▶ **Data shown**

(** ** Reserving and releasing ranges

    The loops run over page-aligned addresses below
    [g_max_physical_address]; [n] is the number of iterations left. *)

Fixpoint reserve_loop (n : nat) (addr end_ : Z) (s : pmm) : pmm :=
  match n with
  | O => s
  | S n =>
     if addr <? end_ then
       let page := addr / PAGE_SIZE in
       if page >=? PMM_MAX_PAGES then s
       else
         let s := if negb (bitmap_test s page) then
                    let s := bitmap_set page s in
                    if negb (g_free_pages s =? 0)
                    then s <| g_free_pages := u64 (g_free_pages s - 1) |> else s
                  else s in
         reserve_loop n (u64 (addr + PAGE_SIZE)) end_ s
     else s
  end.

Fixpoint release_loop (n : nat) (addr end_ : Z) (s : pmm) : pmm :=
  match n with
  | O => s
  | S n =>
     if addr <? end_ then
       let page := addr / PAGE_SIZE in
       if page >=? PMM_MAX_PAGES then s
       else
         let s := if bitmap_test s page then
                    let s := bitmap_clear page s in
                    s <| g_free_pages := u64 (g_free_pages s + 1) |>
                  else s in
         release_loop n (u64 (addr + PAGE_SIZE)) end_ s
     else s
  end.

(** Enough iterations for a range of addresses that starts at [start] and
    ends before [end_]. *)
Definition range_fuel (start end_ : Z) : nat :=
  Z.to_nat ((end_ - start) / PAGE_SIZE + 1).

Definition reserve_range (start end_ : Z) (s : pmm) : pmm :=
  if (end_ <=? start) || (g_max_physical_address s =? 0) then s
  else
    let start := align_down start in
    let end_ := align_up end_ in
    if start >=? g_max_physical_address s then s
    else
      let end_ := if end_ >? g_max_physical_address s
                  then g_max_physical_address s else end_ in
      reserve_loop (range_fuel start end_) start end_ s.

Definition release_range (start end_ : Z) (s : pmm) : pmm :=
  if (end_ <=? start) || (g_max_physical_address s =? 0) then s
  else
    let start := align_up start in
    let end_ := align_down end_ in
    if start >=? g_max_physical_address s then s
    else
      let end_ := if end_ >? g_max_physical_address s
                  then g_max_physical_address s else end_ in
      release_loop (range_fuel start end_) start end_ s.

▶ **Activity**
Could you count the lines in the entries that hold the word "negb"? Only the number is wanted.

▶ **Reply to the exercise**
2